Lumber First

A Dereliction of Duty

In May of 2017, Trump released his proposed federal budget for 2018. Included in his proposal was a $300 million cut to The U.S. Forest Service budget for wildfire fighting programs, another $50 million in cuts to wildfire prevention efforts, and a 23% reduction to funding for volunteer fire departments.

On June 20th, the Resilient Federal Forests Act (H.R. 2936) was introduced to the House. The bill, co-authored by Congressman Tom McClintock (CA-04) includes no additional funding for the Forest Service. Instead, it opens up federal lands to ranchers and lumber companies, providing them with "categorical exclusions" from regulations that would scale back public input, reduce wildlife habitat protections, and weaken environmental standards. It would also eliminate any requirement to protect old growth forests, and allow for clear-cutting in projects of up to 10,000 acres. If passed, a timber company could log an area up to 30,000 acres with minimal environmental review.

Put simply, instead of funding the Forest Service whose job it is to maintain our federal forests, working closely with U.S. Fish and Wildlife Service experts, the bill would outsource the work to lumber companies and ranchers, trusting them to do what's best for the forest instead of what's best for their profit margins.

We have a pretty good idea of what this will look like. Below is a time-lapse video showing how different regions of our congressional district have been affected by logging from 1984 to 2016: 

The bill would also open federal lands to salvage logging after a fire under the guise of preventing future fires. In reality, severely-burned trees are unlikely to burn again, and their decomposition provides critical nutrients needed for a forest to recover from fire. Salvage logging also wreaks havoc on the land, leaving it susceptible to erosion:

This photo taken in June, 2017, nearly three years after the King Fire. Explore the King Fire area HERE.

Throughout all of this, the Forest Service has been vocal in expressing the need for additional funding to prevent wildfire:

In July, the Detwiler Fire raged across Mariposa County, burning 81,826 acres and destroying 63 homes. It is critical to note that this fire was fueled by dry grass and brush, not pine trees. McClintock's Resilient Federal Forests Act would have done nothing to prevent this fire. As our District was burning, McClintock was largely missing in action, and would only make a brief appearance for a photo-op seven days after the fire started. 

In October, a group of fires devastated wine country, burning 103,000 acres and destroying more than 10,000 homes, killing at least 44 people. As with the Detwiler fire, these fires were fueled by dry grass and brush. Again, because there were no pine trees involved, McClintock's Resilient Federal Forests Act would have done nothing to prevent this fire.

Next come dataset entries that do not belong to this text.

(** ** Two runs stored and queried *)

Definition second_manifest : Manifest := {|
  mf_RunID := "redis-2"; mf_Target := mf_Target some_manifest; mf_TargetVersion := ""; mf_Workload := mf_Workload some_manifest;
  mf_TestType := mf_TestType some_manifest; mf_Mode := mf_Mode some_manifest; mf_Rate := mf_Rate some_manifest;
  mf_Duration := 1; mf_Warmup := 0; mf_Connections := 1; mf_Seed := 2; mf_Trials := 1; mf_Consistency := "";
  mf_Cluster := mf_Cluster some_manifest; mf_Faults := []; mf_EngineVersion := ""; mf_GitSHA := ""; mf_Client := mf_Client some_manifest;
  mf_Labels := ∅; mf_CreatedAt := mf_CreatedAt some_manifest + second
|}.

(** A table that holds a later run of the same target. *)
Definition one_stored : list stored_run := [(facts second_manifest some_summary None, true)].
Definition one_table : gmap string RunRow := {[ "redis-2"%string := facts second_manifest some_summary None ]}.

Lemma one_holds : holds_runs one_stored one_table.
Proof.
  exists [facts second_manifest some_summary None]. split; [by repeat constructor|]. split; [unfold one_table; by rewrite map_to_list_singleton|].
  by apply map_Forall_singleton.
Qed.

(** The directory of a run with its manifest, summary and report. *)
Definition run_world : world :=
  let p := Layout "." "redis" "redis-1" in
  let w := (WriteManifest some_codecs "7" p some_manifest (world_of [])).1 in
  let w := (WriteSummary some_codecs "7" p some_summary w).1 in
  (WriteVerify some_codecs "7" p some_report w).1.

Definition run_facts : RunRow := facts some_manifest some_summary (Some VerdictPass).

Lemma name_of s : bool_decide ((slash ∉ txt s)) = true -> txt s <> [] -> txt s <> txt "." -> txt s <> txt ".." -> file_name (txt s).
Proof. intros H%bool_decide_eq_true. done. Qed.

Lemma Ingest_upserts_witness :
  let d' := (Ingest some_codecs "results/redis/redis-1" run_world one_stored).1.2 in
  holds_runs d' (<["redis-1"%string := run_facts]> one_table) /\ length d' = 2%nat.
Proof.
  cbv zeta. split; [|vm_compute; reflexivity].
  destruct (Ingest some_codecs "results/redis/redis-1" run_world one_stored) as [[w' d'] res] eqn:E.
  assert (Hres : res = None) by (transitivity (Ingest some_codecs "results/redis/redis-1" run_world one_stored).2; [by rewrite E|vm_compute; reflexivity]).
  pose proof (Ingest_upserts some_codecs "." "redis" "redis-1" run_world one_stored one_table w' d' res
    ltac:(by apply name_of) ltac:(by apply name_of) ltac:(vm_compute; reflexivity) one_holds E) as H.
  assert (Hm : (ReadManifest some_codecs (Layout "." "redis" "redis-1") run_world).2 = Ok some_manifest) by (vm_compute; reflexivity).
  assert (Hs : (ReadSummary some_codecs (Layout "." "redis" "redis-1") run_world).2 = Ok some_summary) by (vm_compute; reflexivity).
  assert (Hv : recorded_verdict some_codecs (Layout "." "redis" "redis-1") run_world = Some VerdictPass) by (vm_compute; reflexivity).
  cbv zeta in H. rewrite Hm, Hs, Hv in H. destruct H as [H|[H _]]; [exact H|by destruct H].
Defined.

Definition both_stored : list stored_run := (Ingest some_codecs "results/redis/redis-1" run_world one_stored).1.2.

Lemma both_hold : holds_runs both_stored (<["redis-1"%string := run_facts]> one_table).
Proof.
  exists [run_facts; facts second_manifest some_summary None].
  split; [vm_compute; by repeat constructor|]. split.
  - rewrite map_to_list_insert by done. unfold one_table. by rewrite map_to_list_singleton.
  - apply map_Forall_insert_2; [done|]. by apply map_Forall_singleton.
Qed.

Lemma Runs_newest_first_witness :
  rw_RunID <$> (Runs "redis" "" 1 both_stored).2.1 = ["redis-2"%string] /\
  exists all, (Runs "redis" "" 1 both_stored).2.1 = take 1 all /\ StronglySorted newer all.
Proof.
  split; [vm_compute; reflexivity|].
  destruct (Runs "redis" "" 1 both_stored) as [d' [out e]] eqn:E.
  assert (He : e = None) by (transitivity (Runs "redis" "" 1 both_stored).2.2; [by rewrite E|vm_compute; reflexivity]). subst e.
  destruct (Runs_newest_first "redis" "" 1 both_stored _ d' out both_hold E) as (_ & all & _ & Hs & Ho). exists all.
  split; [exact Ho|exact Hs].
Defined.
Lemma doRun_body_spec changed : rf_workers f <= 0 -> NoDup (omap (asset_file assets_dir) (e_Assets e)).*1 ->
  spec (X := X) assets_dir (fun w => sound (w_fs (cl_files w)))
    (doRun_body (C := C) (H := H) (K := K) cs order range porcupine registry environ client assets_dir suffix changed e f)
    (fun _ w => sound (w_fs (cl_files w)) /\ exists fs1 r ty,
       unpacked_assets fs1 /\
       resolve_on (K := K) environ fs1 (assets_options assets_dir (rf_workload f) (overrides changed f)) = Ok r /\
       resolveTestType f = Ok ty /\
       run_recorded (run_manifest (rf_seed f) ty (rv_Manifest r)) (rv_Workload r) (cl_files w)).
Proof.
  intros Hsolo Hnd. set (P := fun fs : world => sound (w_fs fs)).
  assert (HP : forall (S : string -> Prop) fs fs', P fs -> frame S fs fs' -> P fs') by (intros S fs fs' HP Hf; by apply Hf).
  unfold doRun_body. eapply spec_bind; [by apply materialize_spec|]. intros dir. apply spec_check. intros d ->.
  eapply (spec_weaken assets_dir (fun w => d = assets_dir /\ sound (w_fs (cl_files w)) /\ unpacked_assets (cl_files w)));
    [|intros w Hw; by apply Hw|intros a w Hw; exact Hw].
  apply spec_pure. intros ->. apply spec_defer.
  { intros w. apply RemoveAll_frame. }
  set (o := assets_options assets_dir (rf_workload f) (overrides changed f)).
  apply (spec_bind _ _ _ _ (fun res w => (exists fs1, unpacked_assets fs1 /\ resolve_on environ fs1 o = res) /\ P (cl_files w))).
  { intros w [Hs Hu]. split; [constructor|]. split; [by exists (cl_files w)|done]. }
  intros res. apply spec_pure. intros (fs1 & Hu & Hres). apply spec_check. intros r ->.
  apply (spec_keeps assets_dir (fun _ => False) _ _ P); [by apply touches_effect|apply HP|]. intros _.
  apply spec_defer; [by apply tame_files|].
  apply (spec_keeps_yields assets_dir (fun _ => False) _ _ P (fun a => rv_Manifest a.1 = rv_Manifest r /\ rv_Workload a.1 = rv_Workload r /\ tame assets_dir (default id a.2)));
    [apply ensureEndpoints_touches|apply ensureEndpoints_keeps|apply HP|].
  intros [r2 td] (Hm & Hw & Htd). cbn [fst snd] in Hm, Hw, Htd. apply spec_defer; [exact Htd|].
  apply spec_check. intros ty Hty. cbv zeta. destruct (Z.ltb_spec 0 (rf_workers f)); [lia|].
  eapply spec_weaken; [apply run_single_spec; cbn; done|done|].
  intros [] w [Hs Hr]. split; [done|]. exists fs1, r, ty. cbn [set_manifest rv_Manifest rv_Workload] in Hr. by rewrite Hm, Hw in Hr.
Qed.
End run_files.

(** C17: what a successful run of one process ([--workers] not given; a coordinating run
    does not verify) leaves in its directory.  The configuration was resolved on
    the embedded assets as they were unpacked; the load ran on the resolved workload
    with the rate, connections, warm-up, duration, seed and test type of the manifest;
    and when [run] has returned, after the verification, the exports, the report and
    every clean-up, the directory of the run still holds, whole, that manifest (with
    the run's identity, the engine's version, the client and the start), the summary of
    the recorder, the series of its snapshots and, when a verification model is
    selected, the report of the verification: the one that the model's check gave on
    the recording of that load, in the state the load and the healed faults had left. *)
Theorem doRun_directory {X C H K} {HH : Histogram H} {HL : HLogLines H} {Drv : Driver X C} {Clk : Clock X} {KK : Koanf K}
    {FM : FloatMath} {HT : Http X} {TF : TempFiles X} {Sv : Services X H} {Fm : Formats}
    cs order range porcupine registry environ client assets_dir suffix changed (e : Engine X) f (w w' : cli X) :
  slash ∉ txt suffix -> rf_workers f <= 0 ->
  (forall start q, q ∈ artifact_paths (run_layout e f start) -> below assets_dir q = false) ->
  NoDup (omap (asset_file assets_dir) (e_Assets e)).*1 -> sound (w_fs (cl_files w)) ->
  doRun (C := C) (H := H) (K := K) cs order range porcupine registry environ client assets_dir suffix changed e f w = (w', Ok tt) ->
  exists fs1 r ty, unpacked_assets assets_dir e fs1 /\
    resolve_on (K := K) environ fs1 (assets_options assets_dir (rf_workload f) (overrides changed f)) = Ok r /\
    resolveTestType f = Ok ty /\
    run_recorded (C := C) (H := H) cs range porcupine client e f (run_manifest (rf_seed f) ty (rv_Manifest r)) (rv_Workload r) (cl_files w').
Proof.
  intros Hsuf Hsolo Hapart Hnd Hs. unfold doRun, scope.
  pose proof (doRun_body_spec (C := C) (H := H) (K := K) cs order range porcupine registry environ client assets_dir suffix Hsuf e f Hapart changed Hsolo Hnd w Hs) as Hspec.
  destruct (doRun_body _ _ _ _ _ _ _ _ _ _ _ _ w) as [[w1 ds] r]. destruct Hspec as [Hds Hpost]. intros [= <- ->].
  destruct Hpost as (Hs1 & fs1 & r & ty & Hu & Hr & Hty & r2 & v & u1 & u2 & u3 & u4 & us & rep & rec & snaps & start & vr & H1 & H2 & H3 & H4 & H5 & H6 & H7 & H8 & Hrec & Hvr).
  exists fs1, r, ty. split_and!; [done..|]. exists r2, v, u1, u2, u3, u4, us, rep, rec, snaps, start, vr.
  do 8 (split; [assumption|]). split; [|exact Hvr].
  eapply (recorded_frame cs client e f (fun q => below assets_dir q = true)); [by eapply apart_below|by split|].
  by apply run_deferred_frame.
Qed.

(** ** A run on a relative directory *)

Lemma Clean_rooted p : is_rooted (txt (Clean p)) = is_rooted (txt p).
Proof.
  rewrite Clean_eq. unfold nf. rewrite txt_str. rewrite <- (app_nil_r (nf_text _ _)). apply rooted_nf.
  apply clean_pieces_stacked; [|apply stacked_nil]. apply split_on_free. by apply not_elem_of_nil.
Qed.

(** Results under a relative base are not among assets unpacked under an absolute
    directory. *)
Lemma relative_results base target id dir q :
  is_rooted (txt base) = false -> base <> ""%string -> is_rooted (txt dir) = true ->
  q ∈ artifact_paths (Layout base target id) -> below dir q = false.
Proof.
  intros Hb Hne Hd Hq.
  assert (Hr : is_rooted (txt q) = false).
  { assert (Hj : forall d name, d <> ""%string -> is_rooted (txt (Join [d; name]%string)) = is_rooted (txt d)).
    { intros d name Hd'. cbn [Join]. destruct (String.eqb_spec d ""); [done|]. rewrite Clean_rooted. by destruct d. }
    assert (HD : is_rooted (txt (Dir (Layout base target id))) = false).
    { cbn [Dir Layout Join]. destruct (String.eqb_spec base ""); [done|]. rewrite Clean_rooted. rewrite <- Hb. by destruct base. }
    pose proof (Layout_dir base target id) as Hdir. unfold artifact_paths in Hq.
    repeat (apply elem_of_cons in Hq as [->|Hq]; [rewrite <- HD; by apply Hj|]). by apply elem_of_nil in Hq. }
  unfold below. destruct (String.eqb_spec q dir) as [->|_]; [congruence|]. cbn [orb].
  destruct dir as [|c dir]; [done|]. cbn in Hd. destruct q as [|c' q]; [done|]. cbn in Hr.
  change (String c dir +:+ "/") with (String c (dir +:+ "/")). cbn. destruct (ascii_dec c c') as [->|]; [congruence|done].
Qed.

Lemma sample_files_sound : sound (w_fs sample_files).
Proof.
  assert (Hn : forall p i, fs_names (w_fs sample_files) !! p = Some i ->
    p = "faults.yaml"%string /\ i = 0 \/ p = "targets/redis/faults/fault.sh"%string /\ i = 1).
  { intros p i. cbn. intros [[<- <-]|[_ [<- <-]%lookup_singleton_Some]]%lookup_insert_Some; auto. }
  split.
  - intros p q i [[-> ->]|[-> ->]]%Hn [[-> ?]|[-> ?]]%Hn; done.
  - intros p i [[-> ->]|[-> ->]]%Hn; done.
Qed.

(** Encoders that keep a name of the value. *)
Definition named_codec {T} (name : T -> string) : codec T :=
  {| marshal x := Ok (bytes_of_text (txt (name x))); unmarshal _ := Err "unexpected end"%string |}.

Definition naming_codecs : codecs := {|
  c_manifest := named_codec mf_RunID;
  c_summary := named_codec rr_RunID;
  c_verify := named_codec vr_Verdict;
  c_snapshot := named_codec (fun _ => ""%string);
  c_rows := named_codec (fun _ => ""%string)
|}.

(** The run of Release with its load done. *)
Lemma doRun_directory_witness :
  content (w_fs (cl_files (sample_run naming_codecs 1).1)) "results/redis/redis-20231114-221320-000/manifest.json"
    = Some (bytes_of_text (txt "redis-20231114-221320-000")) /\
  exists fs1 r ty, unpacked_assets "/tmp/assets" sample_engine fs1 /\
    resolveTestType (sample_flags 1) = Ok ty /\
    run_recorded (C := unit) (H := HSnapshot) (HH := exact_histogram) naming_codecs map_to_list (fun _ => PorcUnknown) ClientInfo_zero sample_engine (sample_flags 1)
      (run_manifest 1 ty (rv_Manifest r)) (rv_Workload r) (cl_files (sample_run naming_codecs 1).1).
Proof.
  split; [vm_compute; reflexivity|].
  assert (Hres : (sample_run naming_codecs 1).2 = Ok tt) by (vm_compute; reflexivity).
  destruct (sample_run naming_codecs 1) as [w' res] eqn:E. cbn [fst snd] in Hres |- *. subst res.
  edestruct (doRun_directory (X := call_log) (C := unit) (H := HSnapshot) (K := layer) (HH := exact_histogram) (KK := layer_koanf) (FM := coarse_math)
    naming_codecs in_key_order map_to_list (fun _ => PorcUnknown) {[ BackendCompose := sample_provisioner ]} [] ClientInfo_zero
    "/tmp/assets"%string "7"%string [] sample_engine (sample_flags 1) sample_process w') as (fs1 & r & ty & H1 & _ & H3 & H4).
  - apply (bool_decide_unpack _). vm_compute. exact I.
  - cbn. lia.
  - intros start q. apply relative_results; done.
  - apply (bool_decide_unpack _). vm_compute. exact I.
  - exact sample_files_sound.
  - exact E.
  - exists fs1, r, ty. split_and!; [exact H1|exact H3|exact H4].
Defined.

Throughout the month of December, the Thomas Fire raged across Southern California, killing a firefighter and one civilian. It destroyed 1,063 structures and burned 281,893 acres, making it the largest wildfire in California history. In January, heavy rain in areas affected by the fire would trigger mudslides, claiming more 20 lives. As with previous fires, the Thomas Fire was fueled by dry grass and brush, so McClintock's Resilient Federal Forests Act would have done nothing to prevent this fire.

Last September, a bipartisan group of 10 senators wrote a letter to Senate Majority Leader, Mitch McConnell, and Senate Minority Leader, Chuck Schumer calling attention to the annual budget crisis faced by our U.S. Forest Service. In their letter, they requested that a fix be implemented to secure funding for fire prevention. 

Yesterday, Congress reached a budget deal that includes a massive increase in military spending. This increase comes on the heels of another enormous boost to defense spending in 2017:

  • 2016: $580 billion
  • 2017: $696 billion
  • 2018: $700 billion
  • 2019: $716 billion

However, the budget did not allocate any increase in funding for the Forest Service. In fact, the 2018 Forest Service budget is $4.73 billion, a decrease of $938 million from 2017.

2017 was the U.S. Forest Service's most expensive fire season yet. The cost of battling blaze after ever-bigger blaze across the country topped $2.4 billion in 2017. Two decades ago, the cost of fighting fires only consumed about 15% of the Forest Service's budget. Today, fire suppression consumes 55% of the agency's annual budget, and some officials estimate that could grow to two-thirds in a few years.

Throughout the budget negotiations, Tom McClintock remained silent on funding for the U.S. Forest Service. His stubborn stance on forest management by way of lumber companies and ranchers ignores the reality of wildfire and the solutions needed to prevent them. This is a dereliction of duty of the highest order, and lays bare his true motivation: Campaign donations.

In the run-up to the November 2018 midterm election, McClintock has received $16,700 from forestry & forest product companies, including $8,000 from the International Wood Products Association, making lumber one of his top sources of campaign donations.

If McClintock is unwilling to put the health of our forests and foothills, or the safety of his constituents ahead of the interests of his campaign donors, then it's high-time we elected someone who will.